Your goal:
The lines to reproduce from the material below are those from the one containing "(** The nodes" through the one containing "(TNode a ts) x.", both included; write them out exactly and add nothing.

= Beginning of Section =

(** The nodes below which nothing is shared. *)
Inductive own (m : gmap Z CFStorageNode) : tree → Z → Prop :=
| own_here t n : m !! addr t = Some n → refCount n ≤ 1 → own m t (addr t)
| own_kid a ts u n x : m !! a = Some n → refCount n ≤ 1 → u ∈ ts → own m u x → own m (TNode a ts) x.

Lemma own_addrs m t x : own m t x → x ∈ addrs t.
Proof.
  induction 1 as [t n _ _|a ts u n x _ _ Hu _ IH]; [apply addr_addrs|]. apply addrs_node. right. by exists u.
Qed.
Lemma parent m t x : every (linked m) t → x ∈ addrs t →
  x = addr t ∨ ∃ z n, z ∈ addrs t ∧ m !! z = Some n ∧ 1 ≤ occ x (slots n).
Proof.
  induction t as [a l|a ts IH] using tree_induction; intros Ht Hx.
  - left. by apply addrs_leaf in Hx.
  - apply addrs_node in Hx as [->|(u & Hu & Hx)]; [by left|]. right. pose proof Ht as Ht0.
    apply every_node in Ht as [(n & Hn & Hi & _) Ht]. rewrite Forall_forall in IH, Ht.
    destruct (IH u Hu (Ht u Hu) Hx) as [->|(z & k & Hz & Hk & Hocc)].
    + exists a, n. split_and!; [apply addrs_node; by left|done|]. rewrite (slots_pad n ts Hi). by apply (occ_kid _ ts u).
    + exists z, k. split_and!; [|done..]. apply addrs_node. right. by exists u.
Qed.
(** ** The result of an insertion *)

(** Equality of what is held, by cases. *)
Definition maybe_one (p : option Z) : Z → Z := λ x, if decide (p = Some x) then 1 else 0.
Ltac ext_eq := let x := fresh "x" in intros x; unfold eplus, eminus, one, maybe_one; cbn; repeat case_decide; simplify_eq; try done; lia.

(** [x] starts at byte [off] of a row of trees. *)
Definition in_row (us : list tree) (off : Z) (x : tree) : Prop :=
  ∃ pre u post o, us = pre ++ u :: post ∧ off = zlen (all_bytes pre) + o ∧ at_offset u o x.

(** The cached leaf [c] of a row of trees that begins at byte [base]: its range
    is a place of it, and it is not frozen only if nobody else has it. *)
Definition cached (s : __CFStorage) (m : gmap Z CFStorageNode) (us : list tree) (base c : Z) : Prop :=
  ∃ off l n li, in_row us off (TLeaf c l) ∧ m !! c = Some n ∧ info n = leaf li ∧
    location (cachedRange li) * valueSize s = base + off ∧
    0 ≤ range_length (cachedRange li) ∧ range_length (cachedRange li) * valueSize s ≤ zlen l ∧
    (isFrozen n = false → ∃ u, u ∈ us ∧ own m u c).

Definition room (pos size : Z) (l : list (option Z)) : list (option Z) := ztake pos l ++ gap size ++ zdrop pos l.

= End of Section =
= Beginning of Section =

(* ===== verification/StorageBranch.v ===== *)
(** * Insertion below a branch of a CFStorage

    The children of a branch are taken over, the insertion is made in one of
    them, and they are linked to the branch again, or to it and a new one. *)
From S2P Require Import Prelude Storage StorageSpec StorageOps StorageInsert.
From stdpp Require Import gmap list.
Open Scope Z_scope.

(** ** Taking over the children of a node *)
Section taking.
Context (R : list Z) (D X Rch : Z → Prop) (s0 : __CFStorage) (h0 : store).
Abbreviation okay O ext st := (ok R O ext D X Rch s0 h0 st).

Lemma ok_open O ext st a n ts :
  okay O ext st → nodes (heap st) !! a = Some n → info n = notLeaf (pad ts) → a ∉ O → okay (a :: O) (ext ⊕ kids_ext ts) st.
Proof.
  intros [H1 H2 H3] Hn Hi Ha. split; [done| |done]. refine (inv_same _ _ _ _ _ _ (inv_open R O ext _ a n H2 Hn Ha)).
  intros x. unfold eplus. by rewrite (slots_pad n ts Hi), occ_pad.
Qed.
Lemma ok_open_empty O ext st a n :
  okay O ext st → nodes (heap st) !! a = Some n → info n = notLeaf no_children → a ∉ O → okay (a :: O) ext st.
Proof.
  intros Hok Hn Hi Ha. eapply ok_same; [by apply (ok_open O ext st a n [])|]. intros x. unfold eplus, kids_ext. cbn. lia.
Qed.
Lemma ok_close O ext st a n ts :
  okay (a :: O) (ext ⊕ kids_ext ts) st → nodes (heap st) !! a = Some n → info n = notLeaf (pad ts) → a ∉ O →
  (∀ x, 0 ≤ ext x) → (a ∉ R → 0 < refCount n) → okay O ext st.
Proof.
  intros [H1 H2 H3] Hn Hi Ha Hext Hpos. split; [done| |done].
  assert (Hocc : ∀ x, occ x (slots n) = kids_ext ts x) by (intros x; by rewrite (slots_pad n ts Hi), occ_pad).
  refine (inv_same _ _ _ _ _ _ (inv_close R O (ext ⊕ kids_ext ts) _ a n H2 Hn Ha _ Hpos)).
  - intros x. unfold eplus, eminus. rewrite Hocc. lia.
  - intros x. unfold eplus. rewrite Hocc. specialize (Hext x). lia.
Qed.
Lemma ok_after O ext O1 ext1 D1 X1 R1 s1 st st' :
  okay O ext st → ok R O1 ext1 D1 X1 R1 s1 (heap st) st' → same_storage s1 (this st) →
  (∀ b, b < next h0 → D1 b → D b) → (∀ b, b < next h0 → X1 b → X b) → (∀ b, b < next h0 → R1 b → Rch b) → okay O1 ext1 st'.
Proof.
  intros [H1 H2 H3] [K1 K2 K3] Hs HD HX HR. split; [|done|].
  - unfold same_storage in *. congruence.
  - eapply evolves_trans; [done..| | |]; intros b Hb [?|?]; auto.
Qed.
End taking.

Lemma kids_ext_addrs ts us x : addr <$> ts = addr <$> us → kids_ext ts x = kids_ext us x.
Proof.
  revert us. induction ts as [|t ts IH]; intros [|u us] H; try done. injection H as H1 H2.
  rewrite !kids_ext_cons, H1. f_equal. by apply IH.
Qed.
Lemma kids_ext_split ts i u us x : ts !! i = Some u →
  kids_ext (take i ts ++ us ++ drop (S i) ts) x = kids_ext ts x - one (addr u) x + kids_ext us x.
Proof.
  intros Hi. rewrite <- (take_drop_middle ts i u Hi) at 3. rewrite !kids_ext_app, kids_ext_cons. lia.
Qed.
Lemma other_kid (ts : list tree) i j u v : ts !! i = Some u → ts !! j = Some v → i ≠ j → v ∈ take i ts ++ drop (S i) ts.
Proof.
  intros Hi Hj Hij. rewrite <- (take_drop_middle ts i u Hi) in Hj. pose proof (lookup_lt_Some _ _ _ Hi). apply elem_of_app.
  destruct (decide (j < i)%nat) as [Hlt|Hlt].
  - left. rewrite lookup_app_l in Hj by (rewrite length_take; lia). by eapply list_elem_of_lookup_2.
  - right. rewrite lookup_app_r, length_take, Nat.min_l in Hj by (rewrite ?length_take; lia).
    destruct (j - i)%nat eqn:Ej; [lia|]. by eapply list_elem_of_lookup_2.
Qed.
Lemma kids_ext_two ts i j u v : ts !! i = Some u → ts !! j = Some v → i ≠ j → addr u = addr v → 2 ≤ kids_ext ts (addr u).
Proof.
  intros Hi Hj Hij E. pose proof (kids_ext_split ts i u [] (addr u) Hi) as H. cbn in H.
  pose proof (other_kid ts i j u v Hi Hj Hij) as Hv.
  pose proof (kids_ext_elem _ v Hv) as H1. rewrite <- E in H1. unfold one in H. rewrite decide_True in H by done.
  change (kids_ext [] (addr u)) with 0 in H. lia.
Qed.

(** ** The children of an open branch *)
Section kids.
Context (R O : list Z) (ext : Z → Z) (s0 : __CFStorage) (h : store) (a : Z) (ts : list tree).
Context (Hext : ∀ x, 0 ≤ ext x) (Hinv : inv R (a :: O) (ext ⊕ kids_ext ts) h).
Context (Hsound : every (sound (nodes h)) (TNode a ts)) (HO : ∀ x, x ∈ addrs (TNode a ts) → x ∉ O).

= End of Section =

Answer space:
(** The nodes below which nothing is shared. *)
Inductive own (m : gmap Z CFStorageNode) : tree → Z → Prop :=
| own_here t n : m !! addr t = Some n → refCount n ≤ 1 → own m t (addr t)
| own_kid a ts u n x : m !! a = Some n → refCount n ≤ 1 → u ∈ ts → own m u x → own m (TNode a ts) x.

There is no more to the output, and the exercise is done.